“This book taught me whether machine guns could be used as a jetpack (for a squirrel, absolutely), who the loneliest humans ever might have been, and what is probably very wrong with our schools. That last part isn’t so much from a question in the book as a question that happened in my brain.
This book is written by Randall Munroe, who internet-teers will know as the creator of the comic xkcd. Which I knew mostly as the comic that I always mistook for Cyanide and Happiness because that comic is prurient and I understand it better. xkcd is kind of over my head a lot of the time, although I consider that a personal failing, not one of the comic itself, which is pretty great on the occasions I do understand it and also has a way of never feeling dumbed down, yet also never feeling like it’s being smart in an obnoxious way.
It’s real good, I mean.
What hit me while I read this book is how cool science is. I mean, it’s pretty cool. When you think about stuff. Did you know that a spacecraft WE made landed on Titan, Saturn’s moon, and took a picture? Did you know there were serious plans regarding launching spaceships by placing a huge bomb underneath each one and rocketing it into space? Did you know, according to some serious calculations, that it would be cheaper to move all of London over to the United States than it would be to build a car-supporting Lego bridge across the ocean?

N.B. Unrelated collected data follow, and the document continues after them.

Lemma spawn_items_items (fuel n : nat) :
  forall g rng g' rng',
    items_ok g -> spawn_items fuel n g rng = Ok (g', rng') -> items_ok g'.
Proof.
  induction n as [| n IH]; intros g rng g' rng' Hok H; cbn [spawn_items] in H.
  - inv_Ok H. exact Hok.
  - inv_bind H. destruct a as [[ix iy] rng1].
    destruct (random_choice weapon [weapon; potion] rng1) as [kind rng2].
    destruct kind.
    + pose proof (random_choice_In ("/", "Rusty Dagger", 1)
                    [("/", "Short Sword", 2); (")", "War Axe", 3); (")", "Crystal Blade", 4)]
                    rng2) as Hin.
      destruct (random_choice ("/", "Rusty Dagger", 1)
                  [("/", "Short Sword", 2); (")", "War Axe", 3); (")", "Crystal Blade", 4)]
                  rng2) as [[[c nm] base] rng3].
      cbn [fst] in Hin.
      eapply IH; [| exact H].
      eapply (items_ok_spawn g
                (mkItem ix iy c nm weapon (base + Z.max 0 (level g - 1) / 2)));
        [exact Hok | | exact Hrun].
      intros _. cbn [i_power].
      pose proof (Z.div_pos (Z.max 0 (level g - 1)) 2 ltac:(lia) ltac:(lia)).
      destruct Hin as [E | [E | [E | [E | []]]]]; inversion E; subst; lia.
    + eapply IH; [| exact H].
      eapply (items_ok_spawn g (mkItem ix iy "!" "Healing Potion" potion (4 + level g)));
        [exact Hok | discriminate | exact Hrun].
Qed.

Lemma walk_cell_set_stairs (t t' : list (list Tile)) (x y : Z) :
  0 <= x -> 0 <= y -> set_tile t x y STAIRS_DOWN = Ok t' ->
  forall c, walk_cell t c -> walk_cell t' c.
Proof.
  intros Hx Hy Hset [cx cy] [H0 [H1 [v [Hv Hw]]]]; cbn [fst snd] in *.
  split; [exact H0 | split; [exact H1 |]]. cbn [fst snd].
  destruct (Z.eq_dec cx x) as [-> | Nx]; [destruct (Z.eq_dec cy y) as [-> | Ny] |].
  - exists STAIRS_DOWN. split; [| reflexivity].
    apply (get_set_tile_same t x y STAIRS_DOWN t'); assumption.
  - exists v. split; [| exact Hw].
    rewrite (get_set_tile_other t x y STAIRS_DOWN t' x cy); try assumption. congruence.
  - exists v. split; [| exact Hw].
    rewrite (get_set_tile_other t x y STAIRS_DOWN t' cx cy); try assumption. congruence.
Qed.

Lemma level_entered_carry (first : bool) (g : Game) :
  inventory (level_entered first g) = inventory g
  /\ current_weapon (level_entered first g) = current_weapon g.
Proof. unfold level_entered. destruct first; split; reflexivity. Qed.

(** Every generation that returns leaves a well-occupied level. *)
Lemma new_level_occ (fuel : nat) (first : bool) (g : Game) (rng : Rng)
      (g' : Game) (rng' : Rng) :
  carry_ok g -> new_level fuel first g rng = Ok (g', rng') -> game_occ g'.
Proof.
  intros Hcarry H. apply new_level_run in H.
  destruct H as (t & rng1 & px & py & rng2 & g3 & rng3 & g4 & rng4 & g5 & rng5
                 & sx & sy & t2 & msgs & l & Hcarve & Hpf & Hmon & Hnez & Hits
                 & Hsf & Hset & ->).
  destruct (level_entered_carry first g) as [Einv Ewp].
  set (g0 := level_entered first g) in *. clearbody g0.
  apply find_random_floor_spec in Hpf. game_simpl.
  destruct Hpf as [[Hpx Hpy] [Hpfl _]].
  set (pp := placed_player first (player g) px py) in *.
  assert (Epp : e_x pp = px /\ e_y pp = py).
  { unfold pp, placed_player. destruct first; [| destruct (player g)]; split; reflexivity. }
  destruct Epp as [Epx Epy].
  set (gS := set_monsters (set_player (set_tiles g0 t) (Some pp)) []) in *.
  assert (HS : ents_ok gS).
  { constructor; unfold gS; game_simpl.
    - constructor.
    - intros p Hp. injection Hp as Hp. rewrite <- Hp, Epx, Epy.
      split; [intros [] |]. repeat split; try lia. exact Hpfl.
    - constructor. }
  pose proof (spawn_monsters_ents _ _ _ _ _ _ HS Hmon) as H3.
  pose proof (spawn_nezha_ents _ _ _ _ _ H3 Hnez) as H4.
  apply spawn_monsters_shape in Hmon. destruct Hmon as [ms [E3 _]].
  apply spawn_nezha_shape in Hnez. destruct Hnez as [_ Hnz].
  assert (HI0 : items_ok (set_items g4 [])).
  { constructor; game_simpl; constructor. }
  pose proof (spawn_items_items _ _ _ _ _ _ HI0 Hits) as H5i.
  apply spawn_items_shape in Hits. destruct Hits as [its [E5 _]].
  assert (H5e : ents_ok g5).
  { eapply ents_ok_same; [| | | exact H4]; rewrite E5; reflexivity. }
  assert (F5 : tiles g5 = t /\ inventory g5 = inventory g
               /\ current_weapon g5 = current_weapon g).
  { rewrite E5. game_simpl.
    destruct Hnz as [[_ [nx [ny [m [lz [_ ->]]]]]] | [_ ->]]; rewrite E3;
      unfold gS; game_simpl; repeat split; assumption. }
  destruct F5 as [Et5 [Ei5 Ew5]].
  apply find_random_floor_spec in Hsf.
  destruct Hsf as [[Hsx Hsy] [Hsfl [Hsent [Hsit _]]]].
  apply get_entity_at_None in Hsent. destruct Hsent as [Hsp Hsl].
  apply get_item_at_None in Hsit.
  assert (Hsx0 : 0 <= sx) by lia. assert (Hsy0 : 0 <= sy) by lia.
  assert (Hother : forall x y, 0 <= x -> 0 <= y -> (x, y) <> (sx, sy) ->
                               get_tile t2 x y = get_tile (tiles g5) x y).
  { intros x y Hx Hy Hne.
    apply (get_set_tile_other (tiles g5) sx sy STAIRS_DOWN t2 x y); assumption. }
  destruct H5e as [Hnd Hpl Hmt]. destruct H5i as [Hind Hifl].
  split; [| split].
  - constructor; game_simpl.
    + exact Hnd.
    + intros p Hp. destruct (Hpl p Hp) as [H1 [H2 [H3' H4']]].
      repeat split; try assumption.
      rewrite Hother; try assumption. apply (Hsp p Hp).
    + eapply Forall_impl; [| exact Hmt]. cbn. intros m Hm Ha.
      apply (walk_cell_set_stairs (tiles g5) t2 sx sy Hsx0 Hsy0 Hset). apply Hm; exact Ha.
  - constructor; game_simpl.
    + exact Hind.
    + rewrite Forall_forall in *. intros it Hin.
      destruct (Hifl it Hin) as [H1 [H2 [H3' H4']]].
      repeat split; try assumption.
      rewrite Hother; try assumption.
      intros E. apply Hsit. rewrite <- E. apply (in_map pos_i). exact Hin.
  - destruct Hcarry as [Hw Hinv]. constructor; game_simpl; rewrite ?Ei5, ?Ew5; assumption.
Qed.

Lemma is_walkable_for_monster_true (g : Game) (x y : Z) :
  is_walkable_for_monster g x y = Ok true ->
  walk_cell (tiles g) (x, y)
  /\ ~ In (x, y) (living (monsters g))
  /\ (forall p, player g = Some p -> pos_e p <> (x, y)).
Proof.
  unfold is_walkable_for_monster.
  destruct (in_bounds g x y) eqn:Eb; cbn [negb]; [| discriminate].
  apply in_bounds_true in Eb.
  intros H. inv_bind H.
  destruct (walkable_tile a) eqn:Ew; cbn [negb] in H; [| discriminate].
  destruct (existsb (monster_here x y) (monsters g)) eqn:Ee; [discriminate |].
  apply existsb_monster_here in Ee.
  split; [| split; [exact Ee |]].
  - split; [cbn; lia | split; [cbn; lia |]]. exists a. split; assumption.
  - intros p Hp. rewrite Hp in H.
    destruct ((e_x p =? x) && (e_y p =? y)) eqn:E; [discriminate |].
    unfold pos_e. intros Ep. inversion Ep; subst. rewrite !Z.eqb_refl in E. discriminate.
Qed.

(** A living monster steps onto a free walkable cell. *)
Lemma ents_ok_move (g : Game) (i : nat) (m m' : Entity) :
  ents_ok g -> nth_error (monsters g) i = Some m -> alive m = true ->
  walk_cell (tiles g) (pos_e m') ->
  ~ In (pos_e m') (living (monsters g)) ->
  (forall p, player g = Some p -> pos_e p <> pos_e m') ->
  ents_ok (set_monsters g (replace_nth i (monsters g) m')).
Proof.
  intros [Hnd Hpl Hmt] Hn Ha Hw Hfree Hnp.
  destruct (living_replace (monsters g) i m m' Hn Ha) as [l1 [l2 [E1 E2]]].
  constructor; game_simpl.
  - rewrite E2. rewrite E1 in Hnd, Hfree.
    destruct (alive m'); cbn [app].
    + eapply NoDup_app_middle; [exact Hnd |].
      intros Hin. apply Hfree. apply in_app_iff. apply in_app_iff in Hin.
      destruct Hin; [left; assumption | right; right; assumption].
    + eapply NoDup_remove_1; exact Hnd.
  - intros p Hp. destruct (Hpl p Hp) as [H1 H2]. split; [| exact H2].
    rewrite E2. rewrite E1 in H1. intros Hin. apply in_app_iff in Hin.
    destruct Hin as [Hin | Hin].
    + apply H1. apply in_app_iff. left; exact Hin.
    + apply in_app_iff in Hin. destruct Hin as [Hin | Hin].
      * destruct (alive m'); [| destruct Hin]. destruct Hin as [E | []].
        apply (Hnp p Hp). symmetry; exact E.
      * apply H1. apply in_app_iff. right; right; exact Hin.
  - rewrite Forall_forall in *. intros a Hin.
    apply In_replace_nth in Hin. destruct Hin as [-> | Hin].
    + intros _. exact Hw.
    + apply Hmt; exact Hin.
Qed.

This is my nerd side, but it makes me endlessly happy that the Voyager I spacecraft has gone further from Earth than anything else we’ve ever made. It has made the longest journey on record. The longest intentional journey, no doubt. And it’s still going! And you can see how far away it is at any moment! And the science is such that the distance away from the Earth sometimes goes down because the Earth moves more quickly in its orbit than Voyager travels through space!

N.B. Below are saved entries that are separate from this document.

(** * rubic.py: the cube model and the face rotation, and their properties

    A shallow embedding of the class [RubicsCube] of [ev.rubic.py]: the
    three-layer storage, the ring accessors [_side_get] / [_side_put], the
    colour-cycle family [_side_edge_*], the two passes [_rotate_faces] and
    [_rotate_colors] and the public entry point [RotateSide].

    Python's [int] is [Z].  Python lists are Rocq lists, indexed the way
    Python indexes them (negative indices count from the end, anything
    else out of range raises [IndexError]).  [copy.deepcopy] is the
    identity on values.  [print] is not modelled; [exit()] after a
    diagnostic is the exception [SystemExit] carrying the diagnostic. *)

From Stdlib Require Import String ZArith List Lia Bool.
Import ListNotations.
Open Scope Z_scope.

(** ** Exceptions and results *)

Inductive exn : Type :=
| IndexError
| TypeError
| SystemExit (msg : string).

Inductive result (A : Type) : Type :=
| Ok (a : A)
| Raise (e : exn).

Arguments Ok {A} a.
Arguments Raise {A} e.

Definition bind {A B : Type} (m : result A) (k : A -> result B) : result B :=
  match m with
  | Ok a => k a
  | Raise e => Raise e
  end.

Notation "x <- m ;; k" := (bind m (fun x => k))
  (at level 61, m at next level, right associativity).
Notation "' p <- m ;; k" := (bind m (fun p => k))
  (at level 61, p pattern, m at next level, right associativity).

(** ** Python list indexing *)

Module Py.

(** The position a Python index denotes in a list of [n] items. *)
Definition index (n : nat) (i : Z) : option nat :=
  if (0 <=? i) && (i <? Z.of_nat n) then Some (Z.to_nat i)
  else if (i <? 0) && (- Z.of_nat n <=? i) then Some (Z.to_nat (Z.of_nat n + i))
  else None.

Fixpoint update {A : Type} (l : list A) (k : nat) (v : A) : list A :=
  match l, k with
  | [], _ => []
  | _ :: t, O => v :: t
  | h :: t, S k' => h :: update t k' v
  end.

(** [l[i]] *)
Definition getitem {A : Type} (l : list A) (i : Z) : result A :=
  match index (length l) i with
  | Some k =>
      match nth_error l k with
      | Some x => Ok x
      | None => Raise IndexError
      end
  | None => Raise IndexError
  end.

(** [l[i] = v], returning the list after the assignment. *)
Definition setitem {A : Type} (l : list A) (i : Z) (v : A) : result (list A) :=
  match index (length l) i with
  | Some k => Ok (update l k v)
  | None => Raise IndexError
  end.

(** An entry of [_SIDE_INDEX]: the integer [0] or a row of indices. *)
Inductive obj : Type :=
| Int (z : Z)
| List (l : list Z).

(** [o[i]] for such an entry: an [int] is not subscriptable. *)
Definition subscript (o : obj) (i : Z) : result Z :=
  match o with
  | Int _ => Raise TypeError
  | List l => getitem l i
  end.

19.3 BILLION Kilometers, at the moment (http://voyager.jpl.nasa.gov/). If there’s any sort of putting this in perspective, if you could run an infinite number of 20-minute 5K’s, it would take you just shy of 150,000 years to go as far as Voyager I has gone right now. Although you’d never catch it because it moves at a speed of 17 kilometers per second. That’s 11 miles per second in American stuff.
Okay, so I like things, and I like the scale of things. This puts me in the category of most people.
I also didn’t have what I would call a stellar education. I would say that I didn’t avail myself of all the opportunities because, honestly, I think I was too scared of failing and demonstrating that I wasn’t smart.
Now I’m an adult, and I can’t blame my education for the fact that I feel very dumb sometimes. Because while my education didn’t teach me everything I need, I think I have the skills to go out and learn just about anything I want to at this point. It’s up to me, as a grown-up, to make the decision, and I’m accountable to only myself in carrying that out.
This book, however, highlighted the true failure of the public school system, in my case.
Basically, it was boring.
Do you think we ever discussed machine gun jetpacks? Or machine guns at all? Do you think we talked about any of the hundreds of weird parasitic organisms who do some truly fucked up and weird stuff? No. You know why? Because we had a lot of stuff to memorize. Is kingdom bigger than phylum? What do the symbols on the periodic table mean? What’s the quadratic equation. Memorize that shit. Don’t put it on a business card in your wallet. MEMORIZE it.
I spend a lot of time here saying “I’m no X.” I’m no doctor. I’m no Spider-Man. I’m not a lot of things. And this time, I’m no teacher. Nor am I really interested in discussing the politics right at this moment.
I’m no teacher, but I was a student. Like most of you, I was a student for over 20 years. And I can tell you, I learned stuff, but I don’t know what half of it means.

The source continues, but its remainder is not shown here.